Countries Emphasise Importance of AstraZeneca Shot as They Look to Alternatives

Source: CNBC

Australia said on Friday it had ordered more alternatives for the AstraZeneca vaccine, setting back its vaccination rollout, and Hong Kong delayed deliveries of the shot amid concern about a possible very small risk of rare blood clots, Reuters reported.

The Australian decision effectively puts paid to plans to have its entire population vaccinated by the end of October, highlighting the delicate public health balancing act the issue has created.

Millions of doses of the AstraZeneca shot have been safely administered around the world and millions more have been ordered but some countries have limited its use to older age groups as a precaution while cases of clotting are investigated.

Australia said it had doubled its order of the Pfizer shot after health authorities recommended that those under 50 take it instead of AstraZeneca, which had been the mainstay of its vaccination programme.

“It is not a prohibition on the AstraZeneca vaccine,” Prime Minister Scott Morrison told reporters in Canberra. “For those who are over 50, there is a strong encouragement to be taking this AstraZeneca vaccine.”

The Anglo-Swedish company said it respected the Australian recommendation and was working with regulators around the world “to understand the individual cases, epidemiology and possible mechanisms that could explain these extremely rare events”.
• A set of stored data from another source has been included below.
Lemma getRounds_answer rounds url cache :
  triple (getRounds rounds url cache) (answer_post url (8 * S rounds)).
Proof.
  revert cache; induction rounds as [|rounds IH]; intros cache.
  - apply (round_answer url cache 0). intros. apply refused_answer.
  - replace (8 * S (S rounds))%nat with (8 + 8 * S rounds)%nat by lia.
    apply (round_answer url cache (8 * S rounds) (λ cache err,
      if unauthorized err then getRounds rounds url None else mret (cache, inr err))).
    intros cache' err. destruct (unauthorized err); [apply IH|apply refused_answer].
Qed.

#[local] Transparent withRetry.

(** A query returns: its failure is a result. *)
Lemma GetStrFromMetadata_returns url cache tr o :
  exec (GetStrFromMetadata url cache) tr o → ∃ cache' r, o = Ret (cache', r).
Proof.
  intros Hx. unfold GetStrFromMetadata in Hx. apply exec_bind in Hx as (tr1 & o1 & H1 & Hx).
  apply (getRounds_answer 1) in H1 as (cache' & r & -> & _). destruct Hx as (tr2 & -> & Hx).
  destruct r; destruct Hx as [-> ->]; eauto.
Qed.

(** C33: A metadata query makes at most sixteen requests, each for a token or
    for the page with a token; when it succeeds, its answer is the first line of
    the body of the last request, which carried the token that is now cached. *)
Theorem GetStrFromMetadata_answer url cache tr o :
  exec (GetStrFromMetadata url cache) tr o →
  (length tr ≤ 16)%nat ∧ Forall (metadata_request url) tr ∧
  ∃ cache' r, o = Ret (cache', r) ∧
    ∀ s, r = inl s → ∃ token body ev, cache' = Some token ∧ last tr = Some ev ∧
      answered url (tokenHeader, token) body ev ∧ s = firstLine body.
Proof.
  intros Hx. unfold GetStrFromMetadata in Hx. apply exec_bind in Hx as (tr1 & o1 & H1 & Hx).
  apply (getRounds_answer 1) in H1 as (cache' & r & -> & Hl & Hf & Hok).
  destruct Hx as (tr2 & -> & Hx). destruct r as [body|err]; destruct Hx as [-> ->]; rewrite app_nil_r;
    (split; [lia|]); (split; [done|]); eexists _, _; (split; [done|]); [|done].
  intros s [= <-]. destruct (Hok body eq_refl) as (token & ev & -> & Hlast & Ha).
  by exists token, body, ev.
Qed.
Definition parseCredential (credentialPath : string) : prog Host Credentials :=
  let credentialPath :=
    if decide (credentialPath = ε) then defaultCredentialPath else credentialPath in
  cred ← host (ReadFile credentialPath);
  match cred with
  | inr err =>
      if os_IsNotExist err then mret go_zero
      else errorf "failed to read credential file: %v, %v" [credentialPath; error_string err]
  | inl cred =>
      match Unmarshal (A:=Credentials) cred with
      | inr err => errorf "failed to unmarshal credential file: %v, %v" [credentialPath; error_string err]
      | inl credential => mret (withSecretDefaults credential)
      end
  end.

(** [InitConfig]: the two variables [cfg] and [credential] *)
Definition InitConfig (configPath credentialPath : string) (cache : option string) :
    prog Host (option string * Config * Credentials) :=
  '(cache, cfg) ← parseConfig configPath cache;
  credential ← parseCredential credentialPath;
  mret (cache, cfg, credential).

End Parse.

(** ** The documents *)

Definition json_of_option {A} (f : A → json) (x : option A) : json :=
  match x with Some a => f a | None => JNull end.

(** The document of a configuration *)
Definition config_json (c : Config) : json := JObj [
  ("region", JStr (cfg_Region c));
  ("manageNonOwnedENIs", JBool (cfg_ManageNonOwnedERIs c));
  ("controllerNamespace", JStr (cfg_ControllerNamespace c));
  ("controllerName", JStr (cfg_ControllerName c));
  ("clusterDomain", JStr (cfg_ClusterDomain c));
  ("certDir", JStr (cfg_CertDir c));
  ("enableDevicePlugin", json_of_option JBool (cfg_EnableDevicePlugin c));
  ("enableWebhook", json_of_option JBool (cfg_EnableWebhook c));
  ("smcInitImage", JStr (cfg_SMCInitImage c));
  ("enableInitContainerInject", json_of_option JBool (cfg_EnableInitContainerInject c));
  ("nodeSelector", JObj (prod_map id JStr <$> map_to_list (cfg_NodeSelector c)));
  ("waitNodeReadyTimeoutSeconds", JNum (Itoa (cfg_WaitNodeReadyTimeoutSeconds c)))
].

Definition credentials_json (c : Credentials) : json := JObj [
  ("type", JStr (cred_Type c));
  ("accessKeyID", JStr (cred_AccessKeyID c));
  ("accessKeySecret", JStr (cred_AccessKeySecret c));
  ("stsSecretNS", JStr (cred_StsSecretNS c));
  ("stsSecretName", JStr (cred_StsSecretName c))
].

(** A configuration whose strings are ASCII and whose integer is an [int] *)
Record config_ok (c : Config) : Prop := {
  ok_Region : ascii_string (cfg_Region c);
  ok_Namespace : ascii_string (cfg_ControllerNamespace c);
  ok_Name : ascii_string (cfg_ControllerName c);
  ok_Domain : ascii_string (cfg_ClusterDomain c);
  ok_CertDir : ascii_string (cfg_CertDir c);
  ok_Image : ascii_string (cfg_SMCInitImage c);
  ok_Selector : map_Forall (λ k v, ascii_string k ∧ ascii_string v) (cfg_NodeSelector c);
  ok_Wait : -9223372036854775808 ≤ cfg_WaitNodeReadyTimeoutSeconds c ≤ 9223372036854775807
}.

(** Credentials whose strings are ASCII *)
Record credentials_ok (c : Credentials) : Prop := {
  cok_Type : ascii_string (cred_Type c);
  cok_ID : ascii_string (cred_AccessKeyID c);
  cok_Secret : ascii_string (cred_AccessKeySecret c);
  cok_NS : ascii_string (cred_StsSecretNS c);
  cok_Name : ascii_string (cred_StsSecretName c)
}.

(** ** Round trips *)

Lemma decode_string_map (m : gmap string string) :
  decode (JObj (prod_map id JStr <$> map_to_list m)) (∅ : gmap string string) = (m, None).
Proof.
  cbn [decode map_FromJson].
  assert (∀ (l : list (string * string)) (a : gmap string string),
    fold_left decode_entry (prod_map id JStr <$> l) (a, None) =
    (fold_left (λ a kv, <[kv.1 := kv.2]> a) l a, None)) as Hf.
  { induction l as [|[k v] l IH]; intros a; [done|]. rewrite fmap_cons. cbn [fold_left]. apply IH. }
  rewrite Hf. f_equal.
  assert (∀ (l : list (string * string)) (a : gmap string string), NoDup l.*1 →
    fold_left (λ a kv, <[kv.1 := kv.2]> a) l a = list_to_map l ∪ a) as Hu.
  { induction l as [|[k v] l IH]; intros a; [by rewrite list_to_map_nil, (left_id_L ∅ (∪))|].
    rewrite fmap_cons. intros [Hk Hl]%NoDup_cons. cbn [fold_left fst snd]. rewrite IH by done.
    rewrite list_to_map_cons, <- insert_union_r by by apply not_elem_of_list_to_map.
    by rewrite insert_union_l. }
  rewrite Hu by apply NoDup_fst_map_to_list. by rewrite list_to_map_to_list, (right_id_L ∅ (∪)).
Qed.

#[local] Opaque Itoa Atoi.

Lemma decode_config c : config_ok c → decode (config_json c) go_zero = (c, None).
Proof.
  intros H. pose proof (Atoi_Itoa _ (ok_Wait _ H)) as Hw. pose proof (decode_string_map (cfg_NodeSelector c)) as Hs.
  destruct c as [a b c' d e f g h i j k l]. unfold config_json.
  cbn in Hw, Hs.
  cbn [decode Config_FromJson].
  do 6 decode_member by reflexivity.
  decode_member by (destruct g; reflexivity). decode_member by (destruct h; reflexivity).
  decode_member by reflexivity. decode_member by (destruct j; reflexivity).
  decode_member by (rewrite Hs; reflexivity).
  decode_member by (rewrite Hw; reflexivity).
  reflexivity.
Qed.

Lemma config_printable c : config_ok c → printable (config_json c).
Proof.
  intros [Hr Hn Hm Hd Hc Hi Hs _]. unfold config_json. cbn [printable foldr].
  assert (foldr (λ '(k, x) P, ascii_string k ∧ printable x ∧ P) True
    (prod_map id JStr <$> map_to_list (cfg_NodeSelector c))) as Hsel.
  { assert (∀ l : list (string * string), Forall (λ kv, ascii_string kv.1 ∧ ascii_string kv.2) l →
      foldr (λ '(k, x) P, ascii_string k ∧ printable x ∧ P) True (prod_map id JStr <$> l)) as Hl.
    { induction 1 as [|[k v] l [Hk Hv] _ IH]; [done|]. rewrite fmap_cons. by split_and!. }
    apply Hl. apply map_Forall_to_list in Hs. eapply Forall_impl; [exact Hs|]. by intros [k v]. }
  split_and!; try done; try (by destruct (cfg_EnableDevicePlugin c), (cfg_EnableWebhook c),
    (cfg_EnableInitContainerInject c)); try (repeat constructor; done).
  by eexists.
Qed.

Lemma decode_credentials c : decode (credentials_json c) go_zero = (c, None).
Proof.
  destruct c as [a b c d e]. unfold credentials_json. cbn [decode Credentials_FromJson].
  do 5 decode_member by reflexivity. reflexivity.
Qed.

Lemma credentials_printable c : credentials_ok c → printable (credentials_json c).
Proof.
  intros [? ? ? ? ?]. unfold credentials_json. cbn [printable foldr].
  split_and!; try done; repeat constructor; done.
Qed.

Lemma Unmarshal_config c : config_ok c → Unmarshal (json_text (config_json c)) = inl c.
Proof.
  intros H. unfold Unmarshal. rewrite parse_print.
  - by rewrite decode_config.
  - by apply config_printable.
  - unfold max_depth, config_json. cbn [json_depth foldr].
    assert (∀ l : list (string * string), (foldr (λ '(_, x) n, Nat.max (json_depth x) n) 0
      (prod_map id JStr <$> l) = 0)%nat) as ->.
    { induction l as [|[k v] l IH]; [done|]. by rewrite fmap_cons. }
    destruct (cfg_EnableDevicePlugin c), (cfg_EnableWebhook c), (cfg_EnableInitContainerInject c); simpl; lia.
Qed.

(** C13: The documents of a configuration and of credentials are read back as
    what they were written for: every field has its own name in its file and
    none is lost or confused with another. *)
Theorem config_roundtrip c k :
  config_ok c → credentials_ok k →
  Unmarshal (json_text (config_json c)) = inl c ∧ Unmarshal (json_text (credentials_json k)) = inl k.
Proof.
  intros Hc Hk. split; [by apply Unmarshal_config|].
  unfold Unmarshal. rewrite parse_print; [by rewrite decode_credentials|by apply credentials_printable|].
  unfold max_depth, credentials_json. simpl. lia.
Qed.

(** The document the Helm chart writes, with a member the program does not know *)
Definition chart_config : string := json_text (JObj [
  ("region", JStr ε); ("manageNonOwnedENIs", JBool false); ("controllerNamespace", JStr "kube-system");
  ("controllerName", JStr "alibabacloud-erdma-controller"); ("clusterDomain", JStr "cluster.local");
  ("certDir", JStr "/var/lib/certDir"); ("enableDevicePlugin", JBool true); ("enableWebhook", JBool true);
  ("smcInitImage", JStr ε); ("enableInitContainerInject", JBool true); ("localERIDiscovery", JBool false);
  ("nodeSelector", JObj [("kubernetes.io/os", JStr "linux")])]).

Definition chart_Config : Config :=
  mkConfig ε false "kube-system" "alibabacloud-erdma-controller" "cluster.local" "/var/lib/certDir"
    (Some true) (Some true) ε (Some true) {[ "kubernetes.io/os" := "linux" ]} 0.

Lemma chart_config_ok : config_ok chart_Config.
Proof.
  split; by apply (bool_decide_unpack _); vm_compute.
Qed.

Definition chart_Credentials : Credentials :=
  mkCredentials "access_key" "LTAI5t" "secret" "kube-system" "addon.network.token".

Lemma chart_credentials_ok : credentials_ok chart_Credentials.
Proof. split; by apply (bool_decide_unpack _); vm_compute. Qed.

Lemma config_roundtrip_witness :
  Unmarshal (json_text (config_json chart_Config)) = inl chart_Config ∧
  Unmarshal (json_text (credentials_json chart_Credentials)) = inl chart_Credentials ∧
  Unmarshal chart_config = inl chart_Config.
Proof.
  destruct (config_roundtrip chart_Config chart_Credentials chart_config_ok chart_credentials_ok) as [Hc Hk].
  split; [exact Hc|]. split; [exact Hk|vm_compute; reflexivity].
Defined.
European and British medicine regulators said this week they had found possible links with extremely rare cases of brain blood clots, while emphatically reaffirming the vaccine’s importance in mass vaccination against COVID-19.
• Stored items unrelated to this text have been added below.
Lemma sub_byte_byte a : is_byte a → is_byte (sub_byte a).
Proof. intros Ha. apply byteb_spec. revert a Ha. apply (bytes_forall (λ a, byteb (sub_byte a))). by vm_compute. Qed.

Lemma inv_sub_sub a : is_byte a → inv_sub_byte (sub_byte a) = a.
Proof.
  intros Ha. apply Z.eqb_eq. revert a Ha.
  apply (bytes_forall (λ a, inv_sub_byte (sub_byte a) =? a)). by vm_compute.
Qed.

Create HintDb bytes discriminated.
#[export] Hint Resolve lxor_byte xtime_byte sub_byte_byte : bytes.

#[local] Opaque xtime sub_byte inv_sub_byte.

(** ** Each step is undone *)

(** The matrices of the two column maps are inverses over the polynomials: no
    reduction is needed. *)
Lemma inv_mix_mix a b c d : is_byte a → is_byte b → is_byte c → is_byte d →
  match mix_column a b c d with [a'; b'; c'; d'] => inv_mix_column a' b' c' d' | _ => [] end = [a; b; c; d].
Proof.
  intros Ha Hb Hc Hd. unfold mix_column, inv_mix_column, xor4, mul14, mul13, mul11, mul9, mul3.
  repeat (rewrite !xtime_lxor by auto 20 with bytes).
  repeat f_equal; apply Z.bits_inj'; intros n _; rewrite !Z.lxor_spec;
    repeat match goal with |- context [Z.testbit ?x n] => generalize (Z.testbit x n); intros ? end; btauto.
Qed.

Definition is_block (st : list Z) : Prop := length st = BlockSize ∧ Forall is_byte st.

Lemma block_cases (P : list Z → Prop) :
  (∀ a b c d e f g h i j k l m n o p, Forall is_byte [a; b; c; d; e; f; g; h; i; j; k; l; m; n; o; p] →
     P [a; b; c; d; e; f; g; h; i; j; k; l; m; n; o; p]) →
  ∀ st, is_block st → P st.
Proof. intros H st [Hl Hf]. do 16 (destruct st as [|? st]; [done|]). destruct st; [by apply H|done]. Qed.

Lemma xor_bytes_length a b : length (xor_bytes a b) = Nat.min (length a) (length b).
Proof. apply length_zip_with. Qed.

Lemma xor_bytes_bytes a b : Forall is_byte a → Forall is_byte b → Forall is_byte (xor_bytes a b).
Proof.
  intros Ha. revert b. induction Ha as [|x a Hx _ IH]; intros [|y b] Hb; try constructor.
  - apply Forall_cons in Hb as [Hy _]. by apply lxor_byte.
  - apply Forall_cons in Hb as [_ Hb]. by apply IH.
Qed.

Lemma xor_bytes_cancel a k : (length a ≤ length k)%nat → xor_bytes (xor_bytes a k) k = a.
Proof.
  revert k. induction a as [|x a IH]; intros [|y k] Hl; simpl in *; try done; [lia|].
  f_equal; [|apply IH; lia]. by rewrite Z.lxor_assoc, Z.lxor_nilpotent, Z.lxor_0_r.
Qed.

Lemma xor_block st k : is_block st → is_block k → is_block (xor_bytes st k).
Proof.
  intros [Hl Hf] [Hl' Hf']. split; [|by apply xor_bytes_bytes].
  rewrite xor_bytes_length, Hl, Hl'. done.
Qed.

Lemma sub_block st : is_block st → is_block (sub_byte <$> st).
Proof.
  intros [Hl Hf]. split; [by rewrite length_fmap|]. apply Forall_fmap. eapply Forall_impl; [exact Hf|].
  apply sub_byte_byte.
Qed.

Lemma inv_sub_sub_block st : Forall is_byte st → inv_sub_byte <$> (sub_byte <$> st) = st.
Proof.
  intros Hf. rewrite <- list_fmap_compose. rewrite <- (list_fmap_id st) at 2.
  apply list_fmap_ext. intros i x Hx. apply inv_sub_sub. by eapply Forall_lookup_1.
Qed.

#[local] Ltac bytes_of H :=
  repeat match type of H with Forall _ (_ :: _) => apply Forall_cons in H as [? H] end.

#[local] Ltac all_bytes_tac := repeat first [apply Forall_nil_2 | apply Forall_cons_2; [by auto 10 with bytes|]].

Lemma shift_block st : is_block st → is_block (ShiftRows st) ∧ InvShiftRows (ShiftRows st) = st.
Proof.
  revert st. apply block_cases. intros. split; [|done]. bytes_of H. split; [done|]. unfold ShiftRows, permute. simpl. all_bytes_tac.
Qed.

Lemma mix_block st : is_block st → is_block (MixColumns st) ∧ InvMixColumns (MixColumns st) = st.
Proof.
  revert st. apply block_cases. intros a b c d e f g h i j k l m n o p H. bytes_of H.
  unfold InvMixColumns, MixColumns. cbn [columns]. 
  pose proof (inv_mix_mix a b c d) as E1. pose proof (inv_mix_mix e f g h) as E2.
  pose proof (inv_mix_mix i j k l) as E3. pose proof (inv_mix_mix m n o p) as E4.
  unfold mix_column in *. cbn [app columns]. rewrite E1, E2, E3, E4 by done. split; [|done].
  split; [done|]. unfold xor4, mul3. all_bytes_tac.
Qed.

#[local] Opaque ShiftRows InvShiftRows MixColumns InvMixColumns.

Lemma round_undone st k : is_block st → is_block k →
  is_block (enc_round st k) ∧ dec_round (enc_round st k) k = st.
Proof.
  intros Hst Hk. pose proof (sub_block _ Hst) as Hs. destruct (shift_block _ Hs) as [Hh Eh].
  destruct (mix_block _ Hh) as [Hm Em]. split; [by apply xor_block|].
  unfold dec_round, enc_round. rewrite xor_bytes_cancel by (destruct Hm as [-> _], Hk as [-> _]; done).
  rewrite Em, Eh. apply inv_sub_sub_block, Hst.
Qed.

Lemma last_undone st k : is_block st → is_block k →
  is_block (enc_last st k) ∧ dec_last (enc_last st k) k = st.
Proof.
  intros Hst Hk. pose proof (sub_block _ Hst) as Hs. destruct (shift_block _ Hs) as [Hh Eh].
  split; [by apply xor_block|].
  unfold dec_last, enc_last. rewrite xor_bytes_cancel by (destruct Hh as [-> _], Hk as [-> _]; done).
  rewrite Eh. apply inv_sub_sub_block, Hst.
Qed.

Lemma rounds_undone ks st : is_block st → Forall is_block ks →
  is_block (fold_left enc_round ks st) ∧ fold_left dec_round (rev ks) (fold_left enc_round ks st) = st.
Proof.
  intros Hst Hks. revert st Hst. induction Hks as [|k ks Hk _ IH]; intros st Hst; [done|].
  cbn [fold_left rev]. destruct (round_undone st k Hst Hk) as [Hr Er].
  destruct (IH _ Hr) as [Hb Eb]. split; [done|]. rewrite fold_left_app, Eb. exact Er.
Qed.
The European Medicines Agency (EMA) received reports of 169 cases of the rare brain blood clot by early April, after 34 million doses had been administered, Sabine Straus, chair of the EMA’s safety committee, said this week.

Most of the cases reported had occurred in women under 60.

On Friday, the EMA said that if a causal relationship is confirmed or considered likely, regulatory action will be needed to minimise risk. It also said it was looking into Johnson & Johnson’s shot over reports of blood clots.

The AstraZeneca shot is by far the cheapest and most high-volume vaccine launched so far, making it likely to be central to many of the worldwide inoculation programmes that are vital to curbing the global pandemic and averting damaging lockdowns.

Germany, one of several European countries which have recommended alternatives to AstraZeneca for people under 60, said on Friday a surge in infections meant a new lockdown was needed.

“Every day in which we don’t act, we lose lives,” Lothar Wieler, president of the Robert Koch Institute, said.